This openness stands in stark contrast to many other countries popular with international buyers. Australia, for example, requires foreign investment review board (FIRB) approval for most residential property purchases by non-residents. New Zealand has banned most foreign residential property purchases outright. Canada now imposes the "foreign buyer ban" on residential properties in many markets. Singapore imposes substantial additional buyer's stamp duty (ABSD) on foreign purchasers — currently 60% on top of standard purchase taxes. The UK charges a 2% surcharge for non-UK residents purchasing property. Against this backdrop, the United States (and Arizona specifically) represents a remarkably open and accessible market for international capital.
Owning Arizona real estate as a foreign national is legally straightforward. The complexity lies in the tax and estate planning dimensions — FIRPTA withholding on sale, US income tax on rental income, and especially the dangerously low $60,000 US estate tax exemption for nonresident aliens. These are manageable with proper planning, but they must be addressed proactively, not retroactively.
While ownership itself is unrestricted, foreign buyers should be aware of a few emerging considerations. The federal government has expressed increasing interest in regulating purchases of US real estate near military installations by nationals of "countries of concern" (primarily China, Russia, Iran, and North Korea). Several states have passed or are considering legislation restricting property purchases by nationals of certain countries near critical infrastructure. Arizona has not enacted such legislation as of mid-2026, but buyers from affected countries should consult with a US attorney familiar with current foreign investment regulations, including any applicable CFIUS (Committee on Foreign Investment in the United States) review requirements for larger commercial transactions.
Additionally, foreign buyers should understand that while they can own real estate freely, other aspects of their US presence are governed by immigration law.
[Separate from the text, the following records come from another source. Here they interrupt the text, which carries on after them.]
(** Upserts of different names can be swapped, up to the positions of the
    documents they insert. *)
Lemma upsert_swap r r2 c :
  only_name_index c → Name r2 ≠ Name r →
  same_documents
    (update_one rejects (operation_of r2)
       (update_one rejects (operation_of r) c).2).2
    (update_one rejects (operation_of r)
       (update_one rejects (operation_of r2) c).2).2.
Proof.
  intros Hidx Hne.
  destruct (rejects (operation_of r)) as [e|] eqn:Hacc.
  { rewrite !(upsert_rejected r _ e) by done. done. }
  destruct (rejects (operation_of r2)) as [e2|] eqn:Hacc2.
  { rewrite !(upsert_rejected r2 _ e2) by done. done. }
  destruct (list_find (matches {[ "name" := VString (Name r) ]}) (docs c))
    as [[i d]|] eqn:Hfind.
  { rewrite upsert_commute; [done..|]. apply present_find. by exists i, d. }
  destruct (list_find (matches {[ "name" := VString (Name r2) ]}) (docs c))
    as [[j d2]|] eqn:Hfind2.
  { rewrite <- (upsert_commute r2 r c); [done|done|by apply not_eq_sym|].
    apply present_find. by exists j, d2. }
  assert (only_name_index (update_one rejects (operation_of r) c).2) as Hidx1
    by (by apply update_one_upsert_indexes).
  assert (only_name_index (update_one rejects (operation_of r2) c).2) as Hidx2
    by (by apply update_one_upsert_indexes).
  split_and!.
  - assert (list_find (matches {[ "name" := VString (Name r2) ]})
              (docs (update_one rejects (operation_of r) c).2) = None) as H1.
    { apply (fmap_None snd). rewrite upsert_selects by done.
      rewrite decide_False by done. by rewrite Hfind2. }
    assert (list_find (matches {[ "name" := VString (Name r) ]})
              (docs (update_one rejects (operation_of r2) c).2) = None) as H2.
    { apply (fmap_None snd). rewrite upsert_selects by done.
      rewrite decide_False by (by apply not_eq_sym). by rewrite Hfind. }
    rewrite (upsert_inserted r2 _ Hidx1 Hacc2 H1).
    rewrite (upsert_inserted r _ Hidx2 Hacc H2). simpl.
    rewrite (upsert_inserted r c Hidx Hacc Hfind),
      (upsert_inserted r2 c Hidx Hacc2 Hfind2).
    simpl. rewrite <- !(assoc_L (++)). apply Permutation_app_head. simpl.
    apply perm_swap.
  - by rewrite !update_one_indexes.
  - intros n.
    rewrite (upsert_selects r2 _ n Hidx1 Hacc2), (upsert_selects r _ n Hidx2 Hacc).
    rewrite (upsert_selects r c _ Hidx Hacc), (upsert_selects r2 c _ Hidx Hacc2).
    rewrite (upsert_selects r c _ Hidx Hacc), (upsert_selects r2 c _ Hidx Hacc2).
    rewrite (decide_False (P := Name r2 = Name r)) by done.
    rewrite (decide_False (P := Name r = Name r2)) by (by apply not_eq_sym).
    rewrite Hfind, Hfind2. simpl.
    destruct (decide (n = Name r2)), (decide (n = Name r)); congruence.
Qed.

(** An upsert that a later accepted operation of the run overwrites makes
    no difference to the documents the run leaves. *)
Lemma execute_overwrites r rs c :
  only_name_index c →
  Exists (λ r2, Name r2 = Name r ∧ rejects (operation_of r2) = None) rs →
  same_documents
    (execute rejects false (operation_of <$> rs)
       (update_one rejects (operation_of r) c).2).2
    (execute rejects false (operation_of <$> rs) c).2.
Proof.
  intros Hidx Hex.
  destruct (rejects (operation_of r)) as [e|] eqn:Hacc.
  { by rewrite (upsert_rejected r c e). }
  revert c Hidx.
  induction Hex as [r2 rs [Hn Hacc2]|r2 rs Hex IH]; intros c Hidx.
  - rewrite fmap_cons, !execute_unordered_cons. simpl.
    by rewrite upsert_absorb.
  - rewrite fmap_cons, !execute_unordered_cons. simpl.
    destruct (decide (Name r2 = Name r)) as [Hn|Hn].
    + destruct (rejects (operation_of r2)) as [e2|] eqn:Hacc2.
      * rewrite !(upsert_rejected r2 _ e2) by done. by apply IH.
      * by rewrite upsert_absorb.
    + eapply same_documents_trans; [|apply IH, update_one_upsert_indexes, Hidx].
      apply execute_same_documents; [by do 2 apply update_one_upsert_indexes|].
      by apply upsert_swap.
Qed.

(** Running [rs2] after [rs1] leaves the documents that [rs2] alone leaves,
    when every accepted operation of [rs1] is overwritten by one of [rs2]. *)
Lemma execute_after rs1 rs2 c :
  only_name_index c →
  (∀ r, r ∈ rs1 → rejects (operation_of r) = None →
     Exists (λ r2, Name r2 = Name r ∧ rejects (operation_of r2) = None) rs2) →
  same_documents
    (execute rejects false (operation_of <$> rs2)
       (execute rejects false (operation_of <$> rs1) c).2).2
    (execute rejects false (operation_of <$> rs2) c).2.
Proof.
  revert c. induction rs1 as [|r rs1 IH]; intros c Hidx Hover; [done|].
  rewrite fmap_cons, execute_unordered_cons. simpl.
  eapply same_documents_trans.
  { apply IH; [by apply update_one_upsert_indexes|].
    intros x Hx. apply Hover. by right. }
  destruct (rejects (operation_of r)) as [e|] eqn:Hacc.
  { by rewrite (upsert_rejected r c e). }
  apply execute_overwrites; [done|]. apply Hover; [by left|done].
Qed.

(** A run whose accepted operations all find their name stored inserts
    nothing. *)
Lemma execute_stored_names rs c :
  only_name_index c →
  (∀ r, r ∈ rs → rejects (operation_of r) = None → present (Name r) c) →
  length (docs (execute rejects false (operation_of <$> rs) c).2)
  = length (docs c).
Proof.
  revert c. induction rs as [|r rs IH]; intros c Hidx Hp; [done|].
  rewrite fmap_cons, execute_unordered_cons. simpl.
  rewrite IH; [|by apply update_one_upsert_indexes|].
  - destruct (rejects (operation_of r)) as [e|] eqn:Hacc.
    { by rewrite (upsert_rejected r c e). }
    destruct (proj1 (present_find _ _) (Hp r ltac:(by left) Hacc))
      as (i & d & Hfind).
    rewrite (upsert_matched r c i d) by done. simpl.
    by rewrite length_insert.
  - intros x Hx Hacc. apply upsert_keeps_present; [done|].
    apply Hp; [by right|done].
Qed.

Lemma execute_stores r rs c :
  only_name_index c → r ∈ rs → rejects (operation_of r) = None →
  present (Name r) (execute rejects false (operation_of <$> rs) c).2.
Proof.
  revert c. induction rs as [|r0 rs IH]; intros c Hidx Hr Hacc.
  { by apply elem_of_nil in Hr. }
  rewrite fmap_cons, execute_unordered_cons. simpl.
  apply elem_of_cons in Hr as [->|Hr].
  - apply execute_keeps_present; [by apply update_one_upsert_indexes|].
    by apply upsert_present.
  - apply IH; [by apply update_one_upsert_indexes|done..].
Qed.
End resubmission.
Owning a home in Arizona does not confer any immigration status, does not extend visa validity, and does not create a path to permanent residency or citizenship on its own. A Canadian who owns a $3 million Scottsdale home is still subject to the 182-day limit on US presence per year under their B-2 visitor status. An H-1B visa holder working at TSMC owns their north Phoenix home under the terms and duration of their H-1B authorization. Real estate ownership and immigration status are entirely separate legal matters.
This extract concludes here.